Machinima: The Most Impressive LA Tech Company since MySpace
Long California’s digital also-ran, Los Angeles may have its first bona fide new media hit brewing. It’s called Machinima, it did 2.3 billion video views last year, 350 million in December alone, has 45 million uniques, and is still growing.
These numbers slaughter more well known video companies, but if you haven’t heard of Machinima– don’t feel bad. I hadn’t either before a week ago, when I found myself camped out in Redpoint Ventures office and told partner Geoff Yang I wouldn’t leave without a good story tip. Finally he whispered, “Machinima’s December numbers” and I had to ask him to pronounce Machinima a few times, and spell it before I even knew what he was saying. I was impressed we even had a CrunchBase widget for it.
The word is mash-up of “machine” and “cinema” and refers to an underground trend of gamers recording their own videogame play and posting the videos online. It used to be limited to bragging– a hard core gamer showing off his skills. But increasingly, machinima has taken a more creative turn. Players have learned to manipulate story line and character within the video game worlds, with gamers playing characters, and one acting as the camera man. The company was started by Allen DeBevoise and has raised $15 million in two rounds of funding from MK Capital and Redpoint Ventures.
DeBevoise was drawn to the underground movement more from the animation side than the gamer side. He’s been in animation so long, he even worked on the first Tron movie. He was blown away that gamers were able to use these real time game engines to render the imagines in real time– a process that used to be expensive and slow. “Real time rendering was the hold grail in the traditional computer animation business,” he says.
He went to see a gamer who owned the URL in 2004 and bought it from him, although he didn’t focus much on the business until YouTube started to take off in 2007. He tried to raise money back then but the audience was seen as too niche, maybe 5 million people if Machinima was lucky. Clearly everyone underestimated what was brewing here.
There are a lot of fascinating cultural aspects to Machinima that helped make the audience so much bigger than anyone expected. It’s smack in the middle of the expansion of the geek-chic Comicon-culture. It’s never been a better time to be a geek, as seen with the rise of comic themed mega-movies, the explosion of digital movie making innovation in movies like Avatar and Tron that blur the line between actor and animation, everything JJ Abrams and even the mainstream popularity of shows like “The Big Bang Theory.”

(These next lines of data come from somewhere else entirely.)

(** * The first-candle scanner: candle transform, signal evaluator, scans

    A shallow embedding of [src/scanner.py] (classes [HeikinAshiCalculator]
    and [IBKRScanner]) together with the properties that its specification
    states about it.

    Prices are Python floats.  The embedding is parametric in the number
    type: the class [Number] collects the operations the scanner uses, and it
    is instantiated with IEEE binary64 (what CPython computes with) and with
    the rationals (exact arithmetic).

    A raised exception is [None] in the option monad; [_scan_stock] turns it
    into its own [None], as its [except] clause does.  TWS is a record of
    functions, the clock a value read once per scan, and what [run_scan]
    logs and tells its callback a list of events. *)

From Stdlib Require Import ZArith QArith Qminmax Floats Lia.
From Stdlib Require Import Lqa.
From stdpp Require Import base option list strings gmap fin_maps pretty.

Set Warnings "-inexact-float".

Local Open Scope Z_scope.

(** ** Numbers *)

Class Number (F : Type) := {
  nadd : F -> F -> F;
  nsub : F -> F -> F;
  nmul : F -> F -> F;
  ndiv : F -> F -> F;
  ngt : F -> F -> bool;          (* Python's [a > b] *)
  nmax : F -> F -> F;            (* pandas row-wise max of two cells *)
  nmin : F -> F -> F;            (* pandas row-wise min of two cells *)
  of_int : Z -> F;               (* an int literal used in float arithmetic *)
  truthy : F -> bool             (* Python's truth value of a float *)
}.

(** Exact rationals. *)
Definition Qgt_bool (a b : Q) : bool := negb (Qle_bool a b).

#[export] Instance Number_Q : Number Q := {|
  nadd := Qplus; nsub := Qminus; nmul := Qmult; ndiv := Qdiv;
  ngt := Qgt_bool; nmax := Qmax; nmin := Qmin;
  of_int := inject_Z;
  truthy := fun x => negb (Qeq_bool x 0)
|}.

(** IEEE binary64.  [DataFrame.max(axis=1)] and [min] skip NaN cells
    ([skipna=True]); a row of NaNs gives NaN. *)
Definition is_nan (x : float) : bool := negb (PrimFloat.eqb x x).

(** The same on the specification's floats. *)
Definition sf_number (f : spec_float) : Prop :=
  match f with S754_nan => False | _ => True end.

Definition fmax (a b : float) : float :=
  if is_nan a then b else if is_nan b then a
  else if PrimFloat.ltb a b then b else a.

Definition fmin (a b : float) : float :=
  if is_nan a then b else if is_nan b then a
  else if PrimFloat.ltb b a then b else a.

Definition float_of_int (z : Z) : float :=
  if z <? 0 then PrimFloat.opp (PrimFloat.of_uint63 (Uint63.of_Z (- z)))
  else PrimFloat.of_uint63 (Uint63.of_Z z).

#[export] Instance Number_float : Number float := {|
  nadd := PrimFloat.add; nsub := PrimFloat.sub;
  nmul := PrimFloat.mul; ndiv := PrimFloat.div;
  ngt := fun a b => PrimFloat.ltb b a; nmax := fmax; nmin := fmin;
  of_int := float_of_int;
  truthy := fun x => negb (PrimFloat.eqb x 0)
|}.

(** ** Data model *)

Set Implicit Arguments.
Set Maximal Implicit Insertion.

(** A timestamp in the exchange's timezone: the calendar day (as an ordinal)
    and the time within the day. *)
Record DateTime := { date : Z; time_of_day : Z }.

Inductive Exchange := NASDAQ | NYSE | BOTH.

Record ScannerSettings (F : Type) := {
  exchange : Exchange;
  min_price : F;
  max_price : F;
  min_market_cap : F;
  max_market_cap : F;
  min_volume : Z;
  timeframe_minutes : Z;
  detect_ha_candle : bool;
  detect_normal_candle : bool
}.

Module ScanResult.
Record t (F : Type) := mk {
  symbol : string;
  last_price : F;
  change_percent : F;
  bid : F;
  ask : F;
  market_cap : F;
  volume : F;
  ha_bullish : bool;
  normal_bullish : bool;
  first_candle_volume : Z;
  scan_time : DateTime;
  parameters_used : string
}.
End ScanResult.
Abbreviation ScanResult := ScanResult.t.

(** The ticker object of [ib.reqMktData], as far as the scanner reads it. *)
Module Ticker.
Record t (F : Type) := mk { last : F; close : F; bid : F; ask : F; volume : F }.
End Ticker.
Abbreviation Ticker := Ticker.t.

Record Contract := { symbol : string }.

(** One row of the frame that [_get_historical_bars] builds from the bars
    of [reqHistoricalData].  The volume is a whole number of shares, so
    that [int(first_candle['volume'])] is that number. *)
Record Bar (F : Type) := {
  datetime : DateTime;
  open : F; high : F; low : F; close : F;
  volume : Z
}.

(** The four columns that [calculate] adds. *)
Record HA (F : Type) := { ha_open : F; ha_high : F; ha_low : F; ha_close : F }.

(** A pandas DataFrame as the scanner uses it: the OHLCV columns, with or
    without the four Heikin Ashi columns. *)
Inductive DataFrame (F : Type) :=
  | OHLCV (rows : list (Bar F))
  | OHLCV_HA (rows : list (Bar F * HA F)).

(** An entry of [scan_history]. *)
Record ScanRun (F : Type) := {
  timestamp : DateTime;
  parameters : string;
  run_results : gmap string (ScanResult F)
}.

(** The fields of [IBKRScanner] that a scan reads or writes.  [_callback]
    tells whether a callback is registered; its calls are events. *)
Record IBKRScanner (F : Type) := {
  connected : bool;
  settings : ScannerSettings F;
  results : gmap string (ScanResult F);
  scan_history : list (ScanRun F);
  _callback : bool
}.

(** What the scan asks of TWS; [None] stands for a raised exception.  The
    scanner subscription and its filter tags are built from the settings. *)
Record Upstream (F : Type) := {
  reqScannerData : ScannerSettings F -> option (list Contract);
  reqHistoricalData : Contract -> Z -> option (list (Bar F));
  reqMktData : Contract -> option (Ticker F)
}.

(** What a scan does to the outside: the records it logs and the calls of
    the registered callback. *)
Inductive Event (F : Type) :=
  | LogError (msg : string)
  | LogInfo (msg : string)
  | Callback (rs : gmap string (ScanResult F)).
Arguments LogError {F}.
Arguments LogInfo {F}.
Arguments Callback {F}.

Unset Implicit Arguments.
Unset Maximal Implicit Insertion.

Section Scanner.
Context {F : Type} `{Number F}.

Definition bars (df : DataFrame F) : list (Bar F) :=
  match df with
  | OHLCV rows => rows
  | OHLCV_HA rows => rows.*1
  end.

(** The Heikin Ashi columns of a frame, row by row; none without them. *)
Definition smoothed (df : DataFrame F) : list (HA F) :=
  match df with
  | OHLCV _ => []
  | OHLCV_HA rows => rows.*2
  end.

Definition len (df : DataFrame F) : nat := length (bars df).

(** [df.empty] *)
Definition empty (df : DataFrame F) : bool :=
  match bars df with [] => true | _ => false end.

(** ['ha_close' in df.columns] *)
Definition has_ha_columns (df : DataFrame F) : bool :=
  match df with OHLCV _ => false | OHLCV_HA _ => true end.

(** [df[mask]] for a row-wise predicate on the OHLCV columns. *)
Definition select (p : Bar F -> bool) (df : DataFrame F) : DataFrame F :=
  match df with
  | OHLCV rows => OHLCV (List.filter p rows)
  | OHLCV_HA rows => OHLCV_HA (List.filter (fun r => p r.1) rows)
  end.

(** [s.iloc[i]] and Python's [l[i]]: a negative index counts from the end;
    [None] stands for the raised [IndexError]. *)
Definition iloc {A} (l : list A) (i : Z) : option A :=
  let n := Z.of_nat (length l) in
  let j := if i <? 0 then i + n else i in
  if (0 <=? j) && (j <? n) then l !! Z.to_nat j else None.

(** ** Candle transform: [HeikinAshiCalculator] *)

(** [(df['open'] + df['high'] + df['low'] + df['close']) / 4], one row. *)
Definition ha_close_of (b : Bar F) : F :=
  ndiv (nadd (nadd (nadd (open b) (high b)) (low b)) (close b)) (of_int 4).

While Machinima’s audience is more hardcore than your average Farmville user, platforms like Facebook and the iPad have certainly made the concept of being a “gamer” more mainstream than ever. Already Machinima is doing roughly 70 million views a month through mobile phones, and expects more off-computer as digital living room devices like GoogleTV and Apple TV take off. “Gamification” is even an overused Silicon Valley buzzword these days. And Machinima’s young users have grown up in a world of digital animation, from Pixar as a kid to Halo as a young adult to developing crushes on blue aliens as a 20-something. They’re the natural generation to create a new art form merging the two.
What I love about this company is how well it plays to LA’s endemic strengths, and doesn’t try to do what the Valley does well. Rather than be a tech-centric company, Machinima runs entirely on a YouTube channel. But that doesn’t mean it’s a lean, user-generated-content company. Machinima has 90 employees most of which produce 24 regular shows in house, that augment the ones from community “directors.” Given the creative talent in LA, you could argue this is a company that couldn’t have been built in the Valley. DeBevoise says he regularly meets with agents who see Machinima as a potential digital outlet for creative talent like animators, directors and writers, and since it’s a very new form of filmmaking there aren’t a lot of sacred cows it’s threatening.
DeBevoise isn’t into Machinima being the next, say, Facebook. He wants it to be the next iteration of Rolling Stone magazine or MTV–the touch-point for the pop culture zeitgeist for young people broadly, not just hardcore gamers. It’s a very LA-vision.
In 2010, Machinima’s advertisers were not surprisingly mostly gaming publishers, but given the numbers, this year the company is expanding into non-endemic mainstream consumer goods like Coke and Unilever. Any company with this large of an audience can build a decent ad business, but particularly attractive about Machinima is the idea of unleashing gamers to make their own videos to promote certain brands, DeBevoise says. He expects the company to become profitable this year.
In the cold-war between Silicon Valley and LA, LA may finally have a big winner.